Unsure which style works for your body? Read how to build your training around strengths.

Performance Considerations

Which Deadlift Is Better for Competition?

Both are legal. Half of top lifters use sumo, half conventional. Pick based on what moves the most weight for you—not what looks cool.

How to Choose the Right Style

FAQ

Is sumo cheating?

No—it's legal, tested, and biomechanically valid.

Can I train both?

Yes. Just prioritize one, and use the other as an accessory.

Which builds more muscle?

Conventional hits more posterior chain, but both work if the volume is there.

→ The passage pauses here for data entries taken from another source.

(** * CAIF socket address and option vocabulary

    A shallow embedding of [include/linux/caif/caif_socket.h]: the five
    enumerations, numbered by the C rule for enumerators, and
    [struct sockaddr_caif], whose union [u] is laid out in bytes by the
    usual size and alignment rules. *)

From Stdlib Require Import String ZArith List Lia Bool.
From coqutil Require Import Byte Word.LittleEndianList.
Import ListNotations.
Local Open Scope Z_scope.

(** ** C enumerations *)

(** An enumeration is given as the list of its enumerators in the order of
    the declaration, each with its [= constant] when it has one. *)
Module CEnum.
Section Numbering.
Context {A : Type}.
Variable eqb : A -> A -> bool.

(** An enumerator with an initialiser takes that value, one without takes
    the value of the previous enumerator plus one, and the first takes 0. *)
Fixpoint number (next : Z) (decl : list (A * option Z)) : list (A * Z) :=
  match decl with
  | [] => []
  | (x, init) :: rest =>
      let v := match init with Some c => c | None => next end in
      (x, v) :: number (v + 1) rest
  end.

Fixpoint value_in (x : A) (tbl : list (A * Z)) : option Z :=
  match tbl with
  | [] => None
  | (y, v) :: rest => if eqb x y then Some v else value_in x rest
  end.

Fixpoint named_by (z : Z) (tbl : list (A * Z)) : option A :=
  match tbl with
  | [] => None
  | (y, v) :: rest => if z =? v then Some y else named_by z rest
  end.

(** The integer constant an enumerator stands for. *)
Definition val (decl : list (A * option Z)) (x : A) : Z :=
  match value_in x (number 0 decl) with Some v => v | None => 0 end.

(** The enumerator an integer stands for, when there is one. *)
Definition of_Z (decl : list (A * option Z)) (z : Z) : option A :=
  named_by z (number 0 decl).

Definition enumerators (decl : list (A * option Z)) : list A :=
  map fst decl.
End Numbering.
End CEnum.

(** [enum caif_link_selector] *)
Inductive caif_link_selector :=
| CAIF_LINK_HIGH_BANDW
| CAIF_LINK_LOW_LATENCY.

Scheme Equality for caif_link_selector.

Definition caif_link_selector_decl : list (caif_link_selector * option Z) :=
  [ (CAIF_LINK_HIGH_BANDW, None);
    (CAIF_LINK_LOW_LATENCY, None) ].

Definition caif_link_selector_val : caif_link_selector -> Z :=
  CEnum.val caif_link_selector_beq caif_link_selector_decl.

Definition caif_link_selector_of_Z : Z -> option caif_link_selector :=
  CEnum.of_Z caif_link_selector_decl.

(** [enum caif_channel_priority] *)
Inductive caif_channel_priority :=
| CAIF_PRIO_MIN
| CAIF_PRIO_LOW
| CAIF_PRIO_NORMAL
| CAIF_PRIO_HIGH
| CAIF_PRIO_MAX.

Scheme Equality for caif_channel_priority.

Definition caif_channel_priority_decl : list (caif_channel_priority * option Z) :=
  [ (CAIF_PRIO_MIN,    Some 0x01);
    (CAIF_PRIO_LOW,    Some 0x04);
    (CAIF_PRIO_NORMAL, Some 0x0f);
    (CAIF_PRIO_HIGH,   Some 0x14);
    (CAIF_PRIO_MAX,    Some 0x1F) ].

Definition caif_channel_priority_val : caif_channel_priority -> Z :=
  CEnum.val caif_channel_priority_beq caif_channel_priority_decl.

(** [enum caif_protocol_type], with its closing count [_CAIFPROTO_MAX]. *)
Inductive caif_protocol_type :=
| CAIFPROTO_AT
| CAIFPROTO_DATAGRAM
| CAIFPROTO_DATAGRAM_LOOP
| CAIFPROTO_UTIL
| CAIFPROTO_RFM
| _CAIFPROTO_MAX.

Scheme Equality for caif_protocol_type.

Definition caif_protocol_type_decl : list (caif_protocol_type * option Z) :=
  [ (CAIFPROTO_AT, None);
    (CAIFPROTO_DATAGRAM, None);
    (CAIFPROTO_DATAGRAM_LOOP, None);
    (CAIFPROTO_UTIL, None);
    (CAIFPROTO_RFM, None);
    (_CAIFPROTO_MAX, None) ].

Definition caif_protocol_type_val : caif_protocol_type -> Z :=
  CEnum.val caif_protocol_type_beq caif_protocol_type_decl.

Definition caif_protocol_type_of_Z : Z -> option caif_protocol_type :=
  CEnum.of_Z caif_protocol_type_decl.

(** [#define CAIFPROTO_MAX _CAIFPROTO_MAX] *)
Definition CAIFPROTO_MAX : Z := caif_protocol_type_val _CAIFPROTO_MAX.

(** [enum caif_at_type] *)
Inductive caif_at_type :=
| CAIF_ATTYPE_PLAIN.

Scheme Equality for caif_at_type.

Definition caif_at_type_decl : list (caif_at_type * option Z) :=
  [ (CAIF_ATTYPE_PLAIN, Some 2) ].

Definition caif_at_type_val : caif_at_type -> Z :=
  CEnum.val caif_at_type_beq caif_at_type_decl.

Definition caif_at_type_of_Z : Z -> option caif_at_type :=
  CEnum.of_Z caif_at_type_decl.

(** [enum caif_socket_opts] *)
Inductive caif_socket_opts :=
| CAIFSO_LINK_SELECT
| CAIFSO_REQ_PARAM
| CAIFSO_RSP_PARAM.

Scheme Equality for caif_socket_opts.

Definition caif_socket_opts_decl : list (caif_socket_opts * option Z) :=
  [ (CAIFSO_LINK_SELECT, Some 127);
    (CAIFSO_REQ_PARAM,   Some 128);
    (CAIFSO_RSP_PARAM,   Some 129) ].

Definition caif_socket_opts_val : caif_socket_opts -> Z :=
  CEnum.val caif_socket_opts_beq caif_socket_opts_decl.

Definition caif_socket_opts_of_Z : Z -> option caif_socket_opts :=
  CEnum.of_Z caif_socket_opts_decl.

(** ** Object layout *)

(** The member types the header uses.  [__u8], [__u32] and [char] name
    their own width. *)
Inductive ctype :=
| Tchar
| Tu8
| Tu32
| Tarray (elt : ctype) (len : nat)
| Tstruct (ms : members)
| Tunion (ms : members)
with members :=
| Mnil
| Mcons (id : string) (t : ctype) (rest : members).

Module Layout.

Definition align (pos a : nat) : nat := ((pos + a - 1) / a * a)%nat.

Fixpoint alignof (t : ctype) : nat :=
  match t with
  | Tchar | Tu8 => 1
  | Tu32 => 4
  | Tarray elt _ => alignof elt
  | Tstruct ms | Tunion ms => alignof_members ms
  end%nat
with alignof_members (ms : members) : nat :=
  match ms with
  | Mnil => 1
  | Mcons _ t rest => Nat.max (alignof t) (alignof_members rest)
  end%nat.

(** A struct places each member at the next position aligned for it; a
    union places every member at position 0 and is as large as its
    largest member.  Both are padded to a multiple of their alignment. *)
Fixpoint sizeof (t : ctype) : nat :=
  match t with
  | Tchar | Tu8 => 1
  | Tu32 => 4
  | Tarray elt len => len * sizeof elt
  | Tstruct ms => align (struct_end 0 ms) (alignof_members ms)
  | Tunion ms => align (union_end ms) (alignof_members ms)
  end%nat
with struct_end (pos : nat) (ms : members) {struct ms} : nat :=
  match ms with
  | Mnil => pos
  | Mcons _ t rest => struct_end (align pos (alignof t) + sizeof t) rest
  end%nat
with union_end (ms : members) : nat :=
  match ms with
  | Mnil => 0
  | Mcons _ t rest => Nat.max (sizeof t) (union_end rest)
  end%nat.

Fixpoint struct_member (x : string) (pos : nat) (ms : members)
  : option (nat * ctype) :=
  match ms with
  | Mnil => None
  | Mcons id t rest =>
      let here := align pos (alignof t) in
      if String.eqb x id then Some (here, t)
      else struct_member x (here + sizeof t)%nat rest
  end.

Fixpoint union_member (x : string) (ms : members) : option (nat * ctype) :=
  match ms with
  | Mnil => None
  | Mcons id t rest =>
      if String.eqb x id then Some (0%nat, t) else union_member x rest
  end.

Definition member (x : string) (t : ctype) : option (nat * ctype) :=
  match t with
  | Tstruct ms => struct_member x 0 ms
  | Tunion ms => union_member x ms
  | _ => None
  end.

(** Position and type of [t.x1.x2...], counted from the start of [t]. *)
Fixpoint locate (path : list string) (t : ctype) : option (nat * ctype) :=
  match path with
  | [] => Some (0%nat, t)
  | x :: path' =>
      match member x t with
      | Some (off, tx) =>
          match locate path' tx with
          | Some (off', t') => Some ((off + off')%nat, t')
          | None => None
          end
      | None => None
      end
  end.

(** The byte range [(position, size)] of a member; [(0, 0)] for a path
    that names none. *)
Definition extent (path : list string) (t : ctype) : nat * nat :=
  match locate path t with
  | Some (off, t') => (off, sizeof t')
  | None => (0, 0)%nat
  end.

End Layout.

(** Members written as a list, in the order of the declaration. *)
Definition fields (l : list (string * ctype)) : members :=
  fold_right (fun m rest => Mcons (fst m) (snd m) rest) Mnil l.

(** The union [u] of [struct sockaddr_caif]. *)
Definition sockaddr_caif_u : ctype :=
  Tunion (fields
    [ ("at",   Tstruct (fields [ ("type", Tu8) ]));
      ("util", Tstruct (fields [ ("service", Tarray Tchar 16) ]));
      ("dgm",  Tunion  (fields [ ("connection_id", Tu32); ("nsapi", Tu8) ]));
      ("rfm",  Tstruct (fields [ ("connection_id", Tu32);
                                 ("volume", Tarray Tchar 16) ])) ])%string.

(** ** Objects as bytes *)

Inductive byte_order :=
| LittleEndian
| BigEndian.

(** An unsigned integer of [n] bytes; storing converts to the unsigned
    type, that is, reduces modulo [2 ^ (8 * n)]. *)
Definition encode (bo : byte_order) (n : nat) (z : Z) : list byte :=
  match bo with
  | LittleEndian => le_split n z
  | BigEndian => rev (le_split n z)
  end.

Definition decode (bo : byte_order) (bs : list byte) : Z :=
  match bo with
  | LittleEndian => le_combine bs
  | BigEndian => le_combine (rev bs)
  end.

Definition load_bytes (off n : nat) (s : list byte) : list byte :=
  firstn n (skipn off s).

Definition store_bytes (off : nat) (bs s : list byte) : list byte :=
  firstn off s ++ bs ++ skipn (off + length bs) s.

(** [struct sockaddr_caif]: the family and the bytes of the union [u]. *)
Record sockaddr_caif := {
  family : Z;
  u : list byte
}.

Definition u_at_type : nat * nat :=
  Layout.extent ["at"; "type"]%string sockaddr_caif_u.
Definition u_util_service : nat * nat :=
  Layout.extent ["util"; "service"]%string sockaddr_caif_u.
Definition u_dgm : nat * nat :=
  Layout.extent ["dgm"]%string sockaddr_caif_u.
Definition u_dgm_connection_id : nat * nat :=
  Layout.extent ["dgm"; "connection_id"]%string sockaddr_caif_u.
Definition u_dgm_nsapi : nat * nat :=
  Layout.extent ["dgm"; "nsapi"]%string sockaddr_caif_u.
Definition u_rfm_connection_id : nat * nat :=
  Layout.extent ["rfm"; "connection_id"]%string sockaddr_caif_u.
Definition u_rfm_volume : nat * nat :=
  Layout.extent ["rfm"; "volume"]%string sockaddr_caif_u.

(** An address whose union has the size the declaration gives it. *)
Definition sockaddr_caif_sized (a : sockaddr_caif) : Prop :=
  length (u a) = Layout.sizeof sockaddr_caif_u.

(** [memset(&addr, 0, sizeof(addr))] *)
Definition sockaddr_caif_zero : sockaddr_caif :=
  {| family := 0; u := repeat Byte.x00 (Layout.sizeof sockaddr_caif_u) |}.

Section Address.

(** [sa_family_t] comes from [<linux/socket.h>]; it is an unsigned
    integer type, and its width in bits is left open here. *)
Variable family_bits : Z.
Variable bo : byte_order.

(** Reading and writing a member of [u], by its byte range. *)
Definition get_uint (m : nat * nat) (a : sockaddr_caif) : Z :=
  decode bo (load_bytes (fst m) (snd m) (u a)).

Definition set_uint (m : nat * nat) (z : Z) (a : sockaddr_caif)
  : sockaddr_caif :=
  {| family := family a;
     u := store_bytes (fst m) (encode bo (snd m) z) (u a) |}.

Definition get_chars (m : nat * nat) (a : sockaddr_caif) : list byte :=
  load_bytes (fst m) (snd m) (u a).

Definition set_chars (m : nat * nat) (bs : list byte) (a : sockaddr_caif)
  : sockaddr_caif :=
  {| family := family a; u := store_bytes (fst m) bs (u a) |}.

(** [a.family = v] *)
Definition set_family (v : Z) (a : sockaddr_caif) : sockaddr_caif :=
  {| family := v mod 2 ^ family_bits; u := u a |}.

(** The header documents [u] as switched by [family]: [u.at] applies
    when [family = CAIFPROTO_AT], and so on for the other arms. *)
Definition caif_addr (p : caif_protocol_type) : sockaddr_caif :=
  set_family (caif_protocol_type_val p) sockaddr_caif_zero.

Definition caif_addr_protocol (a : sockaddr_caif)
  : option caif_protocol_type :=
  caif_protocol_type_of_Z (family a).

End Address.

Does sumo work your back less?

Yes—it emphasizes quads and adductors more.

Conclusion

The best deadlift stance isn’t about loyalty—it’s about leverage, mobility, and performance. Test both. Use the one that moves the most weight safely and consistently. Because at the end of the day, strong is strong.

Still unsure what suits your build? Read our post on How to Structure Training Blocks to build around your leverages.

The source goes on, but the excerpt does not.